WORK ORDER: From the line with "(** C17: A Finished" to the line with "recorded, before and", retype every line exactly, including those two, and leave out the rest of the data below.
─── DATA EXTRACT
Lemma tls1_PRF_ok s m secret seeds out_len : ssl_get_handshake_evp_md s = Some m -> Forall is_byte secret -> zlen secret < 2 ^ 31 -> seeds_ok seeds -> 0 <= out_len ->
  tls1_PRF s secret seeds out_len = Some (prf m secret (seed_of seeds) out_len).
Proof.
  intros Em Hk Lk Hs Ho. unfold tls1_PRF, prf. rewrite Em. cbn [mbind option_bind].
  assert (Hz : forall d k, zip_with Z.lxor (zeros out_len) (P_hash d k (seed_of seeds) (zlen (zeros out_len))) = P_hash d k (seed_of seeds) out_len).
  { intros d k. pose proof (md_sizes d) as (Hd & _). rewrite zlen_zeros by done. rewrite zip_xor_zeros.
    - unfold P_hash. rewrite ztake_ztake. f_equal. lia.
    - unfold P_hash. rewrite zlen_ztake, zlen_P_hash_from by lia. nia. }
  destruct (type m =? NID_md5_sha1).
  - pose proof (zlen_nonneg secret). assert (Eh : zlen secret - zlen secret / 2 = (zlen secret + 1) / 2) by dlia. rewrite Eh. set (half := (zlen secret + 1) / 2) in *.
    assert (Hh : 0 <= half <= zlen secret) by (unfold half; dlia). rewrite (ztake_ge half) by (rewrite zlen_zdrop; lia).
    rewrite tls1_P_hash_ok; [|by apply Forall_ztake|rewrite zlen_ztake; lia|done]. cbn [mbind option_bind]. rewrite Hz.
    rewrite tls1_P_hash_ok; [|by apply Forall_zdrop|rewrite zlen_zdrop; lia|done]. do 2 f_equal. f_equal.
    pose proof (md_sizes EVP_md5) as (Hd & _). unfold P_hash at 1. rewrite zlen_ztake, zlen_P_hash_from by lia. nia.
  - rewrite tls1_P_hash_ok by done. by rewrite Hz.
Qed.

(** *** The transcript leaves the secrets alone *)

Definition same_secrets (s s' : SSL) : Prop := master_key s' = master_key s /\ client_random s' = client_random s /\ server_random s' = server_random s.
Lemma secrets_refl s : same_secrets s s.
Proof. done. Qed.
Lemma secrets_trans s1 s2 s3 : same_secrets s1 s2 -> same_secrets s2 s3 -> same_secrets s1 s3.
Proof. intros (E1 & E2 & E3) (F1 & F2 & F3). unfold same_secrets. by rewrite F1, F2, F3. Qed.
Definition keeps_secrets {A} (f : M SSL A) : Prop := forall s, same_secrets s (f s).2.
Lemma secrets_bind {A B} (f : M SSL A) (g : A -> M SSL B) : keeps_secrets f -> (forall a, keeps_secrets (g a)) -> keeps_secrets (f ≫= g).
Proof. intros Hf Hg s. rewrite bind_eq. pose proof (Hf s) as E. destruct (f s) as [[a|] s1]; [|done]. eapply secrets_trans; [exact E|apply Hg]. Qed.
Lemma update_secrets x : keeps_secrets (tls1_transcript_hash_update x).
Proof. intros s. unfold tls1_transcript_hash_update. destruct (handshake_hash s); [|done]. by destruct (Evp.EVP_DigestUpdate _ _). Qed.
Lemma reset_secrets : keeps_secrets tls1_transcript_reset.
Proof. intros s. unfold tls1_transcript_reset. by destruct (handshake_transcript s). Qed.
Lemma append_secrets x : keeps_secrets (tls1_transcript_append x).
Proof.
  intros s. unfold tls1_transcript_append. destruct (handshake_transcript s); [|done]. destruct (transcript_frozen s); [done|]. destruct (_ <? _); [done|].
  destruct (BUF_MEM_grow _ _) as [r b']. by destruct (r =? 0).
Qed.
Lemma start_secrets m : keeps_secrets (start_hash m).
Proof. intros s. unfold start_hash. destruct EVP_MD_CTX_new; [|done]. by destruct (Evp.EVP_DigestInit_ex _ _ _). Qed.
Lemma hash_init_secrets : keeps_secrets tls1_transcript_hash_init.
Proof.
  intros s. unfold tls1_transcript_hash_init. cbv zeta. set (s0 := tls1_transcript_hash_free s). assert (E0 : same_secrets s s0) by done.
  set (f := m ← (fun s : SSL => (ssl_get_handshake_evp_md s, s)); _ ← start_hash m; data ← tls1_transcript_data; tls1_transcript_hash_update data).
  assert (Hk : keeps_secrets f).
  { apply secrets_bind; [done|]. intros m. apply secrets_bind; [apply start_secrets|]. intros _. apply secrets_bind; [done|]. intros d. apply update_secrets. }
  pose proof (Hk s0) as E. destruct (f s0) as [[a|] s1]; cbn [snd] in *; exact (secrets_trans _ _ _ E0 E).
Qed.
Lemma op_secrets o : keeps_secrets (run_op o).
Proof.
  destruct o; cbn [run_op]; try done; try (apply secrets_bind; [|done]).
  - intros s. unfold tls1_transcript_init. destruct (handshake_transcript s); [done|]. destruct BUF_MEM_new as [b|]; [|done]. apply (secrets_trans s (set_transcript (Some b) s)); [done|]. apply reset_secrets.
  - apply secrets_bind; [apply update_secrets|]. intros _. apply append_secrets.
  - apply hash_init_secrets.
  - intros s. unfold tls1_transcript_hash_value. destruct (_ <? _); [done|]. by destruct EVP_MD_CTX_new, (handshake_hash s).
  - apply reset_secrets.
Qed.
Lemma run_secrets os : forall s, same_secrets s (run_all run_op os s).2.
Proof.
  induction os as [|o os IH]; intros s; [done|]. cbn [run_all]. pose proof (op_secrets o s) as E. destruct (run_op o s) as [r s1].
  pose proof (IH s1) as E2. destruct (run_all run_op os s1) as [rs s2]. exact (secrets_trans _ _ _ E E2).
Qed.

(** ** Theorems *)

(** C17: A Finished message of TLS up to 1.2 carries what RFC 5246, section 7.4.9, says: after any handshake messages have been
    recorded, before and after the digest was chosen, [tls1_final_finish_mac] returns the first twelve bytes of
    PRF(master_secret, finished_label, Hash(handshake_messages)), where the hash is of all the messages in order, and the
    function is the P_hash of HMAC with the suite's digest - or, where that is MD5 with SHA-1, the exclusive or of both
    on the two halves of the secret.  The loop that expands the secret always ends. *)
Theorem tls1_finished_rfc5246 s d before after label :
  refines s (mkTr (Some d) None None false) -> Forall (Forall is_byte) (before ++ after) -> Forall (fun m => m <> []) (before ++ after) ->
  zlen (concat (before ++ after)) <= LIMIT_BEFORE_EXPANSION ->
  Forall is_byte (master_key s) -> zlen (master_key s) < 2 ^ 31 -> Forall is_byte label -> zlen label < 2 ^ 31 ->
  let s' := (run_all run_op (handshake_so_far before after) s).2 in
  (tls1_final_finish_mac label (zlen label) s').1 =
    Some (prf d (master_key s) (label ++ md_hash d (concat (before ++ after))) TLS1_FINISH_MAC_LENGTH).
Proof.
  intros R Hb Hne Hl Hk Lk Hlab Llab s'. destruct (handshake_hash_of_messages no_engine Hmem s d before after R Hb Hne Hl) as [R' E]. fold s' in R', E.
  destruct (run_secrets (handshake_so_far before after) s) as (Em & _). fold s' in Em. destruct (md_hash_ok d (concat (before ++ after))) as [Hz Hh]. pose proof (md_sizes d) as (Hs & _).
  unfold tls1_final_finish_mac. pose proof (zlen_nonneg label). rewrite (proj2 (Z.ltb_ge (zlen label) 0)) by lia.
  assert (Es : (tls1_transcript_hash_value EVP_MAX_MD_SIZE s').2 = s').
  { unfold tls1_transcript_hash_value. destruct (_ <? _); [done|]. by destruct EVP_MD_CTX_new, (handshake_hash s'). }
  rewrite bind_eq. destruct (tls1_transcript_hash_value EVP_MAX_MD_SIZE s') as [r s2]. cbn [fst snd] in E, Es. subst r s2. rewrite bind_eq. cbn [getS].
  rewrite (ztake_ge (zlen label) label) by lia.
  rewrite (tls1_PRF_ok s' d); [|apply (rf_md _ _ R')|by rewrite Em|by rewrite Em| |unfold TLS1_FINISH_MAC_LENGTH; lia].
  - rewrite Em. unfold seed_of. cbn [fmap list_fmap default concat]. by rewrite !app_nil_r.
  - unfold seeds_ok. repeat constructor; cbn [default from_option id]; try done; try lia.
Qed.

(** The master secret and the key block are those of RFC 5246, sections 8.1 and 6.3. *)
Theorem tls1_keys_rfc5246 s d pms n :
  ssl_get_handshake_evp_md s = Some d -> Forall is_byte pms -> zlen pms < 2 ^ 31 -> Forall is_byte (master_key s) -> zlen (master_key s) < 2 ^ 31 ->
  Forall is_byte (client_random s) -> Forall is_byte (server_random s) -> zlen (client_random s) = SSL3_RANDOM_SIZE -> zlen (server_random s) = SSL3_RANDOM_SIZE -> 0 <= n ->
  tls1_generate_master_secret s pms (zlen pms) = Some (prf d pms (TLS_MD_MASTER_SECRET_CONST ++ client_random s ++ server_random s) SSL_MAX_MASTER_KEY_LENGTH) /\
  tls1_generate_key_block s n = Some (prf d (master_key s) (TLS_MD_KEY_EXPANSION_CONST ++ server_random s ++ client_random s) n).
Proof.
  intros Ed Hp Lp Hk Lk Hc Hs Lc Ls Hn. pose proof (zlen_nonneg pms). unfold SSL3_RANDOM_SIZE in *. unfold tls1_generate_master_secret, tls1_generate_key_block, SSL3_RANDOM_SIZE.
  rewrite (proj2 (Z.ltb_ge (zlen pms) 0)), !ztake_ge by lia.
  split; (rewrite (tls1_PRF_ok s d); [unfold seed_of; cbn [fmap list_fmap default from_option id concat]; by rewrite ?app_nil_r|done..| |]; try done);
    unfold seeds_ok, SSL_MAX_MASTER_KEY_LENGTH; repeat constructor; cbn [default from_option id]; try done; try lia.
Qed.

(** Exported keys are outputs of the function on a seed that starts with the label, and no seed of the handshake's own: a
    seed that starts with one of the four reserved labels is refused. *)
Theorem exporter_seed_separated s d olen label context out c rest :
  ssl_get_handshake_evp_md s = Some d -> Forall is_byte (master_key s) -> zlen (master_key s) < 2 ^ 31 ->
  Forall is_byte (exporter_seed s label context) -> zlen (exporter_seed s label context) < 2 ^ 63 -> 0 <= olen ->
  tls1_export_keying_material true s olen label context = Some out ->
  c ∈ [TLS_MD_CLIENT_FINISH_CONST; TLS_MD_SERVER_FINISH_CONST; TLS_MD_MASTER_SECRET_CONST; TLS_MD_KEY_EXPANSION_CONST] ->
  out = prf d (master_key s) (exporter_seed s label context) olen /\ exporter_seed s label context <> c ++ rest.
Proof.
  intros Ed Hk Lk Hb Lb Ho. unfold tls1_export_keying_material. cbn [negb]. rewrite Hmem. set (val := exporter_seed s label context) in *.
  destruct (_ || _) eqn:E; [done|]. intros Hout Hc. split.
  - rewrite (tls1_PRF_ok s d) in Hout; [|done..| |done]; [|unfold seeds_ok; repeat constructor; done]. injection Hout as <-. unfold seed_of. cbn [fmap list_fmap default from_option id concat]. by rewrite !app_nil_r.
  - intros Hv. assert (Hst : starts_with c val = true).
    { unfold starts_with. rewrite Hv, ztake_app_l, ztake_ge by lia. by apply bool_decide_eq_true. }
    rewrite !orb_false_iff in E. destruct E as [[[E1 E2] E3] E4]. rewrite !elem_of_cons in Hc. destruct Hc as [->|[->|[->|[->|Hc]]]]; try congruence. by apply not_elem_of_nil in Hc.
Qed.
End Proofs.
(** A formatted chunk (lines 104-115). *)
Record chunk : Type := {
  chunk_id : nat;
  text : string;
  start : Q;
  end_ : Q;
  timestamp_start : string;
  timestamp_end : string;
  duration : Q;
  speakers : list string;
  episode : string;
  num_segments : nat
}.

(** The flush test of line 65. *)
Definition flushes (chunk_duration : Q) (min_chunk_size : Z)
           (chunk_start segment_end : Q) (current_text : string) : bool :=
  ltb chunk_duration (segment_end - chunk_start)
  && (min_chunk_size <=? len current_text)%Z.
──────
WRITTEN ANSWER:
(** C17: A Finished message of TLS up to 1.2 carries what RFC 5246, section 7.4.9, says: after any handshake messages have been
    recorded, before and after the digest was chosen, [tls1_final_finish_mac] returns the first twelve bytes of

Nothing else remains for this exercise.